START EXTRACTED ENTRIES
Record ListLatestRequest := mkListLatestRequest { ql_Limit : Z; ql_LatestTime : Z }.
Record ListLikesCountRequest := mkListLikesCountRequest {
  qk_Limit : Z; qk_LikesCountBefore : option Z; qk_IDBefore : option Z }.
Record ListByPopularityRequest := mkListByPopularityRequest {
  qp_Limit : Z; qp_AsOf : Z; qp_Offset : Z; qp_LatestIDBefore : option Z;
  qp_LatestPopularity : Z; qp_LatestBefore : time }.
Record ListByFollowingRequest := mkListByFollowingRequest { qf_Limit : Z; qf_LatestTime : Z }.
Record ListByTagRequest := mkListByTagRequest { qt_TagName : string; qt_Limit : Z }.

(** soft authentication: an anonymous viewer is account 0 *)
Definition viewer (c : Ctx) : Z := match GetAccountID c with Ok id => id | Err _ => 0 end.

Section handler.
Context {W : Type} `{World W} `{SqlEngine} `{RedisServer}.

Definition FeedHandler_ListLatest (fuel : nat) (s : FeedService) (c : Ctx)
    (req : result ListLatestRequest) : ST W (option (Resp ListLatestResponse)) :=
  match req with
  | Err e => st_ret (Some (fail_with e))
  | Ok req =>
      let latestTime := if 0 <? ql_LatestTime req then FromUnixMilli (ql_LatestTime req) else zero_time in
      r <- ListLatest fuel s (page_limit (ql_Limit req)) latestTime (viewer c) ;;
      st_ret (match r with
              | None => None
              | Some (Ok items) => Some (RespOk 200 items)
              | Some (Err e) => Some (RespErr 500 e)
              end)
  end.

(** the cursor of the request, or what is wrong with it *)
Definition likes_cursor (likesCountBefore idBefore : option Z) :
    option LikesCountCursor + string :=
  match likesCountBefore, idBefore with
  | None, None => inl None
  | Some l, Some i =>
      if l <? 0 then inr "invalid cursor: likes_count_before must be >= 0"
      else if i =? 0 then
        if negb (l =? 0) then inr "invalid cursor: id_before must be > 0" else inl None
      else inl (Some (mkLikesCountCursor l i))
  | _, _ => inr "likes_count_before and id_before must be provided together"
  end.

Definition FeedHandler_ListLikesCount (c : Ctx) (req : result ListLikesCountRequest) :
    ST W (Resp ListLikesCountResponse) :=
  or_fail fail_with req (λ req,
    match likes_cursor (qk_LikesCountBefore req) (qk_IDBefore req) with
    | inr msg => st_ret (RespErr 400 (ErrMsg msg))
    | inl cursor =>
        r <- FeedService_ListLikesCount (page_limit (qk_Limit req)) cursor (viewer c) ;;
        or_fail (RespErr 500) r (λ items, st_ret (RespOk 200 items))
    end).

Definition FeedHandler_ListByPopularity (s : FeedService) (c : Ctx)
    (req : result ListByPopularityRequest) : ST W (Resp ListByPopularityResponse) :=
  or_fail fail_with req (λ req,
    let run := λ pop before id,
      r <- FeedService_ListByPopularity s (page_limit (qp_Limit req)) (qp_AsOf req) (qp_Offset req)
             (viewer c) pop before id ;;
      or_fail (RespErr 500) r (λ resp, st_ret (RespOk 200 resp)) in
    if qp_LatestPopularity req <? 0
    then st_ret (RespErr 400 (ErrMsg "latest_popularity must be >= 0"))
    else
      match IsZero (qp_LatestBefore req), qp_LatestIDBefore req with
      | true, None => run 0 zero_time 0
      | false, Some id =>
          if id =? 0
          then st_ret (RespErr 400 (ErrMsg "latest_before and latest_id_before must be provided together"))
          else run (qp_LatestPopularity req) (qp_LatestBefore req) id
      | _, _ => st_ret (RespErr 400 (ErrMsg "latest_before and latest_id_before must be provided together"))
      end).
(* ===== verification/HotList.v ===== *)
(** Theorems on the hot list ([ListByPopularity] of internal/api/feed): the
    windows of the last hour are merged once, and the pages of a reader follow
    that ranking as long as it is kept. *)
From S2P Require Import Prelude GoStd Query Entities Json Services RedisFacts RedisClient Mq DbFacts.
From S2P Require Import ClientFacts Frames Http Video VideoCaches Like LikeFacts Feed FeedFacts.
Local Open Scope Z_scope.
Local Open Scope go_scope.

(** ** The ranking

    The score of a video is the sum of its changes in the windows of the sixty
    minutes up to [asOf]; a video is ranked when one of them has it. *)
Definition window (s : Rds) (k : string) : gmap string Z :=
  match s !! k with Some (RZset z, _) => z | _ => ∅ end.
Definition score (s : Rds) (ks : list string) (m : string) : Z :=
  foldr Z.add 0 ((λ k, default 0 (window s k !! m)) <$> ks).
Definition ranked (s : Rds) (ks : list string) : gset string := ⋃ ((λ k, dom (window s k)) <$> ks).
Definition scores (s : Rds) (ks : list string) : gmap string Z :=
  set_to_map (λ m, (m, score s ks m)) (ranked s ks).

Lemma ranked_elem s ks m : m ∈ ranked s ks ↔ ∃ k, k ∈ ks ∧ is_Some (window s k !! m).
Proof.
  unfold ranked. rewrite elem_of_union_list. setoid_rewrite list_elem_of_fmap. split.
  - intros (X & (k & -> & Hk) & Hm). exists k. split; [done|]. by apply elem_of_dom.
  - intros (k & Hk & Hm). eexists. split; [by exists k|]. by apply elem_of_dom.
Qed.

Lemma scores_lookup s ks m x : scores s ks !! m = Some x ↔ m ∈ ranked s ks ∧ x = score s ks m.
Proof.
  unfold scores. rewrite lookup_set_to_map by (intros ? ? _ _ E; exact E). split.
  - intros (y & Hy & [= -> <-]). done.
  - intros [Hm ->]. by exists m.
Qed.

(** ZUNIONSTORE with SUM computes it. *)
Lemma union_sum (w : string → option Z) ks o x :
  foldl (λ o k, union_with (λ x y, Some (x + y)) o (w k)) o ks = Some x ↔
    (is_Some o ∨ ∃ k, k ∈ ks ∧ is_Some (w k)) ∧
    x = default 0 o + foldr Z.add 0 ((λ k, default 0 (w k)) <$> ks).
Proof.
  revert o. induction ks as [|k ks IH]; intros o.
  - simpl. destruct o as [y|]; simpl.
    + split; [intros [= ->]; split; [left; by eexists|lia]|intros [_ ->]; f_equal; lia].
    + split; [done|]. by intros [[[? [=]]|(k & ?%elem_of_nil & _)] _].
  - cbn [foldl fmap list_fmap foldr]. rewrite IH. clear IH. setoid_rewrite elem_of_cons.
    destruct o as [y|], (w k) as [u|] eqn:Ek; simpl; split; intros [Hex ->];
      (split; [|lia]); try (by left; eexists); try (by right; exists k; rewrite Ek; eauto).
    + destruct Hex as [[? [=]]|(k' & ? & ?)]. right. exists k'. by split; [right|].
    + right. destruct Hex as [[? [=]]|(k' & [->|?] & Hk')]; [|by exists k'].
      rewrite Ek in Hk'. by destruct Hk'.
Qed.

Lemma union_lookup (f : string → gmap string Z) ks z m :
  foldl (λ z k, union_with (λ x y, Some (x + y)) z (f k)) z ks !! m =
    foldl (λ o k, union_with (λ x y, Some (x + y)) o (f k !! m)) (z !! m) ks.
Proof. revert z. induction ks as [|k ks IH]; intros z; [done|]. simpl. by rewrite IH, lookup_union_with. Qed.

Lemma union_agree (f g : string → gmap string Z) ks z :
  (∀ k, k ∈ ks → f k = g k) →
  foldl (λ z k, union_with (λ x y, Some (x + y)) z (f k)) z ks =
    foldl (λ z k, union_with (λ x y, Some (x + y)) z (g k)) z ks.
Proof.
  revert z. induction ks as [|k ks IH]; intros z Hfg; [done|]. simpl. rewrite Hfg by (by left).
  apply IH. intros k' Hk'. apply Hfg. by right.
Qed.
END EXTRACTED ENTRIES
### ABOUT THIS TASK
Your task is to find every line above containing the word "windows" and copy it.

### REPLY TO THE TASK
    windows of the last hour are merged once, and the pages of a reader follow
    The score of a video is the sum of its changes in the windows of the sixty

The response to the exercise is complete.